In writing this paper, there were countless features we thought might be bugs. After careful inspection, ~all of them revealed surprising and subtle model properties. To me this capacity for surprise is the true test of a new technique. This thread is about my favorite finding.
The fact that most individual neurons are uninterpretable presents a serious roadblock to a mechanistic understanding of language models. We demonstrate a method for decomposing groups of neurons into interpretable features with the potential to move past that roadblock.
You're familiar with base64 text on the internet, even if you don't know it.

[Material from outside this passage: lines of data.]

(* ===== verification/Log.v ===== *)
(** * kernel/log.c: the write-ahead log

    Transactions over the buffer cache: [log_write] records the blocks an
    operation changed and pins them, [commit] copies them to the on-disk log,
    makes the transaction durable by writing the log header, and installs the
    blocks at their home locations; [recover_from_log] replays a committed
    transaction after a crash.  The cache is any implementation of
    [BlockCache]. *)

From Stdlib Require Import ZArith Lia.
From stdpp Require Import base list strings numbers.
From S2P Require Import Prelude Blocks BlockCache.

Definition MAXOPBLOCKS : Z := 10.
Definition LOGSIZE : Z := MAXOPBLOCKS * 3.

(** [struct logheader]: a count and an array of block numbers. *)
Record logheader := Logheader { lh_n : Z; lh_block : list Z }.

Record log := Log {
  lg_start : Z;
  lg_size : Z;
  lg_outstanding : Z;
  lg_committing : Z;
  lg_lh : logheader
}.

Record logstate (S : Type) := Logstate { ls_log : log; ls_cache : S }.
Arguments Logstate {S} _ _.
Arguments ls_log {S} _.
Arguments ls_cache {S} _.

Definition set_lh (h : logheader) (l : log) : log :=
  Log (lg_start l) (lg_size l) (lg_outstanding l) (lg_committing l) h.
Definition set_outstanding (o : Z) (l : log) : log :=
  Log (lg_start l) (lg_size l) o (lg_committing l) (lg_lh l).
Definition set_committing (c : Z) (l : log) : log :=
  Log (lg_start l) (lg_size l) (lg_outstanding l) c (lg_lh l).

(** [log] as the loader leaves it. *)
Definition log_bss : log := Log 0 0 0 0 (Logheader 0 (replicate (Z.to_nat LOGSIZE) 0)).

(** Fields of the header block: [n] at offset 0, [block[i]] at [4 + 4 * i]. *)
Definition hdr_n (d : block) : Z := i32 (get32 d 0).
Definition hdr_block (d : block) (i : Z) : Z := i32 (get32 d (4 + 4 * i)).

Section code.
Context {S : Type} `{BlockCache S}.

Definition log_lens : lens (logstate S) log :=
  Lens ls_log (fun l s => Logstate l (ls_cache s)).
Definition cache_lens : lens (logstate S) S :=
  Lens ls_cache (fun c s => Logstate (ls_log s) c).

Definition on_cache {A} (m : M S A) : M (logstate S) A := lift cache_lens m.
Definition the_log : M (logstate S) log := gets ls_log.
Definition upd_log (f : log -> log) : M (logstate S) unit :=
  modify (fun s => Logstate (f (ls_log s)) (ls_cache s)).

(** Reading and assigning [log.lh.block[i]]. *)
Definition lh_get (i : Z) : M (logstate S) Z :=
  let* l := the_log in of_option "log.lh.block" (zget (lh_block (lg_lh l)) i).
Definition lh_set (i b : Z) : M (logstate S) unit :=
  let* l := the_log in
  match zget (lh_block (lg_lh l)) i with
  | None => undef "log.lh.block"
  | Some _ =>
    upd_log (fun l => set_lh (Logheader (lh_n (lg_lh l)) (zset (lh_block (lg_lh l)) i b)) l)
  end.

Definition install_trans (recovering : bool) : M (logstate S) unit :=
  let* l := the_log in
  for_loop (Z.to_nat (lh_n (lg_lh l))) 0 (fun tail =>
    let* lbuf := on_cache (c_bread (u32 (lg_start l + tail + 1))) in
    let* b := lh_get tail in
    let* dbuf := on_cache (c_bread (u32 b)) in
    let* d := on_cache (c_data lbuf) in
    on_cache (c_store dbuf d) ;;;
    on_cache (c_bwrite dbuf) ;;;
    (if recovering then ret tt else on_cache (c_bunpin dbuf)) ;;;
    on_cache (c_brelse lbuf) ;;;
    on_cache (c_brelse dbuf)).

Definition read_head : M (logstate S) unit :=
  let* l := the_log in
  let* buf := on_cache (c_bread (u32 (lg_start l))) in
  let* d := on_cache (c_data buf) in
  upd_log (fun l => set_lh (Logheader (hdr_n d) (lh_block (lg_lh l))) l) ;;;
  for_loop (Z.to_nat (hdr_n d)) 0 (fun i => lh_set i (hdr_block d i)) ;;;
  on_cache (c_brelse buf).

Definition write_head : M (logstate S) unit :=
  let* l := the_log in
  let* buf := on_cache (c_bread (u32 (lg_start l))) in
  let* d := on_cache (c_data buf) in
  on_cache (c_store buf (set32 d 0 (lh_n (lg_lh l)))) ;;;
  for_loop (Z.to_nat (lh_n (lg_lh l))) 0 (fun i =>
    let* b := lh_get i in
    let* d := on_cache (c_data buf) in
    on_cache (c_store buf (set32 d (4 + 4 * i) b))) ;;;
  on_cache (c_bwrite buf) ;;;
  on_cache (c_brelse buf).

Definition recover_from_log : M (logstate S) unit :=
  read_head ;;;
  install_trans true ;;;
  upd_log (fun l => set_lh (Logheader 0 (lh_block (lg_lh l))) l) ;;;
  write_head.

(** [logstart] and [nlog] are the fields of the superblock the code uses. *)
Definition initlog (logstart nlog : Z) : M (logstate S) unit :=
  if BSIZE <=? 4 + 4 * LOGSIZE then panic "initlog: too big logheader"
  else
    upd_log (fun l => Log logstart nlog (lg_outstanding l) (lg_committing l) (lg_lh l)) ;;;
    recover_from_log.

(** One pass of the loop of [begin_op]; when it sleeps, the test is made again
    after the wakeup. *)
Definition begin_op : M (logstate S) unit :=
  let* l := the_log in
  if negb (lg_committing l =? 0) then sleep_on ChLog
  else if LOGSIZE <? lh_n (lg_lh l) + (lg_outstanding l + 1) * MAXOPBLOCKS then sleep_on ChLog
  else upd_log (set_outstanding (lg_outstanding l + 1)).

Definition write_log : M (logstate S) unit :=
  let* l := the_log in
  for_loop (Z.to_nat (lh_n (lg_lh l))) 0 (fun tail =>
    let* to := on_cache (c_bread (u32 (lg_start l + tail + 1))) in
    let* b := lh_get tail in
    let* from := on_cache (c_bread (u32 b)) in
    let* d := on_cache (c_data from) in
    on_cache (c_store to d) ;;;
    on_cache (c_bwrite to) ;;;
    on_cache (c_brelse from) ;;;
    on_cache (c_brelse to)).

Definition commit : M (logstate S) unit :=
  let* l := the_log in
  if 0 <? lh_n (lg_lh l) then
    write_log ;;;
    write_head ;;;
    install_trans false ;;;
    upd_log (fun l => set_lh (Logheader 0 (lh_block (lg_lh l))) l) ;;;
    write_head
  else ret tt.

Definition end_op : M (logstate S) unit :=
  let* l := the_log in
  let outstanding := lg_outstanding l - 1 in
  upd_log (set_outstanding outstanding) ;;;
  (if negb (lg_committing l =? 0) then panic "log.committing" else ret tt) ;;;
  (if outstanding =? 0 then upd_log (set_committing 1) else wakeup_ev ChLog) ;;;
  (if outstanding =? 0 then
     commit ;;;
     upd_log (set_committing 0) ;;;
     wakeup_ev ChLog
   else ret tt).

(** The absorption loop: the first [i < n] with [block[i] == blockno], or [n]. *)
Fixpoint find_slot (fuel : nat) (i blockno : Z) (h : logheader) : Z :=
  match fuel with
  | O => i
  | Datatypes.S fuel' =>
    if (i <? lh_n h) && negb (u32 (default 0 (zget (lh_block h) i)) =? blockno)
    then find_slot fuel' (i + 1) blockno h else i
  end.

Definition log_write (b : Z) : M (logstate S) unit :=
  let* l := the_log in
  if (LOGSIZE <=? lh_n (lg_lh l)) || (lg_size l - 1 <=? lh_n (lg_lh l))
  then panic "too big a transaction"
  else if lg_outstanding l <? 1 then panic "log_write outside of trans"
  else
    let* blockno := on_cache (c_blockno b) in
    let i := find_slot (Z.to_nat LOGSIZE) 0 blockno (lg_lh l) in
    lh_set i (i32 blockno) ;;;
    (if i =? lh_n (lg_lh l) then
       on_cache (c_bpin b) ;;;
       upd_log (fun l => set_lh (Logheader (lh_n (lg_lh l) + 1) (lh_block (lg_lh l))) l)
     else ret tt).

End code.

It's the alphanumeric strings you see in URLs like "dQw4w9WgXcQ" in piped.video/watch?v=dQw4w9Wg…. Our little 1-layer model could recognize those random strings and try to produce them.

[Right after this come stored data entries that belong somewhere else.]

(* ===== verification/LogProofs.v ===== *)
(** * The log: what each function does, and crash safety

    The first part describes the functions of kernel/log.c by their effect on
    the view of the cache and by the exact sequence of disk writes they make;
    the second part studies the disks a crash can leave. *)

From Stdlib Require Import ZArith Lia FunctionalExtensionality.
From stdpp Require Import base list sets strings numbers.
From S2P Require Import Prelude Blocks BlockCache Log.

(** ** Views *)

Lemma view_ext (v w : view) :
  (forall n, v_content v n = v_content w n) -> (forall n, v_disk v n = v_disk w n) ->
  (forall n, v_refs v n = v_refs w n) -> (forall n, v_held v n = v_held w n) ->
  v_free v = v_free w -> v = w.
Proof.
  destruct v, w. simpl. intros H1 H2 H3 H4 ->.
  f_equal; by apply functional_extensionality.
Qed.

(** The view after writing [d] to block [n] in the cache and on the disk. *)
Definition view_put (n : Z) (d : block) (v : view) : view :=
  View (fset (v_content v) n d) (fset (v_disk v) n d) (v_refs v) (v_held v) (v_free v).

(** The same, and a reference to [n] dropped. *)
Definition view_put_unpin (n : Z) (d : block) (v : view) : view :=
  View (fset (v_content v) n d) (fset (v_disk v) n d)
    (fset (v_refs v) n (v_refs v n - 1)) (v_held v)
    (v_free v + if v_refs v n =? 1 then 1 else 0).

Definition view_puts (ws : list (Z * block)) (v : view) : view :=
  foldl (fun v w => view_put w.1 w.2 v) v ws.

Definition view_puts_unpin (ws : list (Z * block)) (v : view) : view :=
  foldl (fun v w => view_put_unpin w.1 w.2 v) v ws.

Ltac view_eq :=
  apply view_ext; [intros ?m..|]; simpl; unfold fset; repeat case_bool; subst;
  try congruence; try lia; try done.

Lemma view_puts_app ws ws' v : view_puts (ws ++ ws') v = view_puts ws' (view_puts ws v).
Proof. apply foldl_app. Qed.

Lemma view_puts_unpin_app ws ws' v :
  view_puts_unpin (ws ++ ws') v = view_puts_unpin ws' (view_puts_unpin ws v).
Proof. apply foldl_app. Qed.

Lemma view_puts_cons n d ws v : view_puts ((n, d) :: ws) v = view_puts ws (view_put n d v).
Proof. done. Qed.

Lemma view_puts_unpin_cons n d ws v :
  view_puts_unpin ((n, d) :: ws) v = view_puts_unpin ws (view_put_unpin n d v).
Proof. done. Qed.

Lemma view_puts_proj ws v :
  v_content (view_puts ws v) = apply_writes ws (v_content v) /\
  v_disk (view_puts ws v) = apply_writes ws (v_disk v) /\
  v_refs (view_puts ws v) = v_refs v /\ v_held (view_puts ws v) = v_held v /\
  v_free (view_puts ws v) = v_free v.
Proof.
  revert v. induction ws as [|[n d] ws IH]; intros v; [done|].
  rewrite view_puts_cons, !apply_writes_cons.
  destruct (IH (view_put n d v)) as (A & B & C & D & E). by rewrite A, B, C, D, E.
Qed.

Lemma view_puts_unpin_proj ws v :
  v_content (view_puts_unpin ws v) = apply_writes ws (v_content v) /\
  v_disk (view_puts_unpin ws v) = apply_writes ws (v_disk v) /\
  v_held (view_puts_unpin ws v) = v_held v /\ v_free v <= v_free (view_puts_unpin ws v).
Proof.
  revert v. induction ws as [|[n d] ws IH]; intros v; [done|].
  rewrite view_puts_unpin_cons, !apply_writes_cons.
  destruct (IH (view_put_unpin n d v)) as (A & B & C & D). rewrite A, B, C. split_and!; try done.
  simpl in D. revert D. case_bool; lia.
Qed.

(** Every block written loses a reference, and the buffers of those that had one
    only become free. *)
Lemma view_puts_unpin_refs ws v :
  NoDup ws.*1 -> (forall n, n ∈ ws.*1 -> v_refs v n = 1) ->
  (forall n, v_refs (view_puts_unpin ws v) n = if bool_decide (n ∈ ws.*1) then 0 else v_refs v n) /\
  v_free (view_puts_unpin ws v) = v_free v + Z.of_nat (length ws).
Proof.
  revert v. induction ws as [|[n d] ws IH]; intros v Hd H1; [split; [done|simpl; lia]|].
  rewrite view_puts_unpin_cons. simpl in Hd.
  apply list.NoDup_cons in Hd as [Hn Hd].
  destruct (IH (view_put_unpin n d v)) as [A B]; [done| |].
  { intros m Hm. simpl. rewrite fset_ne by (by intros ->). apply H1. simpl. set_solver. }
  assert (E : v_refs v n = 1) by (apply H1; simpl; set_solver).
  rewrite B. split; [|simpl; rewrite E; simpl; lia].
  intros m. rewrite A. simpl. rewrite E. unfold fset.
  destruct (Z.eqb_spec m n) as [->|Hne].
  - rewrite bool_decide_false by done. rewrite bool_decide_true; [done|set_solver].
  - destruct (decide (m ∈ ws.*1)) as [Hm|Hm].
    + rewrite !bool_decide_true; [done|set_solver..].
    + rewrite !bool_decide_false; [done|set_solver..].
Qed.

(** ** The header block *)

Fixpoint put_blocks (d : block) (i : Z) (bl : list Z) : block :=
  match bl with
  | [] => d
  | b :: bl' => put_blocks (set32 d (4 + 4 * i) b) (i + 1) bl'
  end.

(** What [write_head] leaves in a header block [d] for the logged blocks [bl]. *)
Definition hdr_image (d : block) (bl : list Z) : block :=
  put_blocks (set32 d 0 (Z.of_nat (length bl))) 0 bl.

(** The block numbers a header block records. *)
Definition hdr_blocks (d : block) : list Z :=
  (fun i => hdr_block d (Z.of_nat i)) <$> seq 0 (Z.to_nat (hdr_n d)).

Lemma put_blocks_snoc d i bl b :
  put_blocks d i (bl ++ [b]) = set32 (put_blocks d i bl) (4 + 4 * (i + Z.of_nat (length bl))) b.
Proof.
  revert d i. induction bl as [|a bl IH]; intros d i.
  - simpl. by rewrite Z.add_0_r.
  - cbn [put_blocks app length]. rewrite IH. f_equal. lia.
Qed.

Lemma block_ok_put_blocks d i bl : block_ok d -> block_ok (put_blocks d i bl).
Proof. revert d i. induction bl as [|b bl IH]; simpl; auto with kernel. Qed.

Lemma block_ok_hdr_image d bl : block_ok d -> block_ok (hdr_image d bl).
Proof. intros. apply block_ok_put_blocks. auto with kernel. Qed.

#[export] Hint Resolve block_ok_put_blocks block_ok_hdr_image : kernel.

Lemma get32_put_blocks d i bl off :
  0 <= i -> off + 4 <= 4 + 4 * i -> get32 (put_blocks d i bl) off = get32 d off.
Proof.
  revert d i. induction bl as [|b bl IH]; intros d i Hi Ho; simpl; [done|].
  rewrite IH by lia. apply get_le_set_le_ne. lia.
Qed.

Lemma put_blocks_get d i bl k b :
  block_ok d -> 0 <= i -> i + Z.of_nat (length bl) <= LOGSIZE ->
  bl !! k = Some b -> 0 <= b < 2 ^ 32 ->
  get32 (put_blocks d i bl) (4 + 4 * (i + Z.of_nat k)) = b.
Proof.
  revert d i k. induction bl as [|a bl IH]; intros d i k Hd Hi Hl Hk Hb; [done|].
  simpl in Hl. destruct k as [|k]; simpl in *.
  - injection Hk as ->. rewrite Z.add_0_r, get32_put_blocks by lia.
    apply get32_set32_eq; [done| |done]. unfold BSIZE, LOGSIZE, MAXOPBLOCKS in *. lia.
  - replace (i + Z.of_nat (Datatypes.S k)) with (i + 1 + Z.of_nat k) by lia.
    apply IH; auto with kernel; lia.
Qed.

Lemma hdr_n_image d bl :
  block_ok d -> Z.of_nat (length bl) <= LOGSIZE -> hdr_n (hdr_image d bl) = Z.of_nat (length bl).
Proof.
  unfold LOGSIZE, MAXOPBLOCKS. intros Hd Hl. unfold hdr_n, hdr_image.
  rewrite get32_put_blocks, get32_set32_eq by (done || unfold BSIZE; lia).
  apply swrap_small; lia.
Qed.

Lemma hdr_block_image d bl k b :
  block_ok d -> Z.of_nat (length bl) <= LOGSIZE -> bl !! k = Some b -> 0 <= b < 2 ^ 31 ->
  hdr_block (hdr_image d bl) (Z.of_nat k) = b.
Proof.
  intros Hd Hl Hk Hb. unfold hdr_block, hdr_image.
  rewrite <- (Z.add_0_l (Z.of_nat k)), (put_blocks_get _ _ _ _ b) by (auto with kernel; lia).
  apply swrap_small; lia.
Qed.

(** The header round trip: what [write_head] writes [read_head] reads back. *)
Lemma hdr_blocks_image d bl :
  block_ok d -> Z.of_nat (length bl) <= LOGSIZE -> Forall (fun b => 0 <= b < 2 ^ 31) bl ->
  hdr_blocks (hdr_image d bl) = bl.
Proof.
  intros Hd Hl Hb. unfold hdr_blocks. rewrite hdr_n_image, Nat2Z.id by done.
  apply list_eq. intros k.
  destruct (bl !! k) as [b|] eqn:E.
  - rewrite list_lookup_fmap, lookup_seq_lt by (by eapply lookup_lt_Some). simpl. f_equal.
    apply hdr_block_image; auto. by eapply Forall_lookup_1 in Hb.
  - apply lookup_ge_None. rewrite length_fmap, length_seq. by apply lookup_ge_None.
Qed.

(** ** The log region and the running transaction *)

Definition in_log (l : log) (b : Z) : Prop := lg_start l <= b < lg_start l + lg_size l.

(** The blocks of the running transaction. *)
Definition logged (l : log) : list Z := take (Z.to_nat (lh_n (lg_lh l))) (lh_block (lg_lh l)).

When we split the MLP into a small number of features, we indeed get one feature that is activate on all tokens of all base64 strings (orange text below). When on, it makes the model predict little random tokens like "zc", "Ct", "ZY", etc.
When we split the MLP into more (4000) features, we get three base64 features. One fires on all base64 strings *except the single digits*. One fires on the digits. And one fires kind of randomly on some strings and not others?
It turns out the letters vs digits features were driven by *properties of the tokenizer*. Even on random alphanumeric strings, the tokenizer leaks information about future tokens! If you see a "7" the next token can't be an "8" because it would have been tokenized as "78".

Oct 5, 2023 · 9:52 PM UTC

When we compare the logit weights of the those two base64 features, we see they are highly correlated in their predictions *except* for 10 exceptions; the feature firing on digits suppresses digits.
The third one was harder to crack. But Brian Chen noticed that it seemed to fire hard to "ICAg", which is what you get by encoding three spaces " " into base64.
Inspired by this, he ran all the examples where the mystery feature fired through a base64 decoder. Every one decoded cleanly into plaintext, usually code snippets.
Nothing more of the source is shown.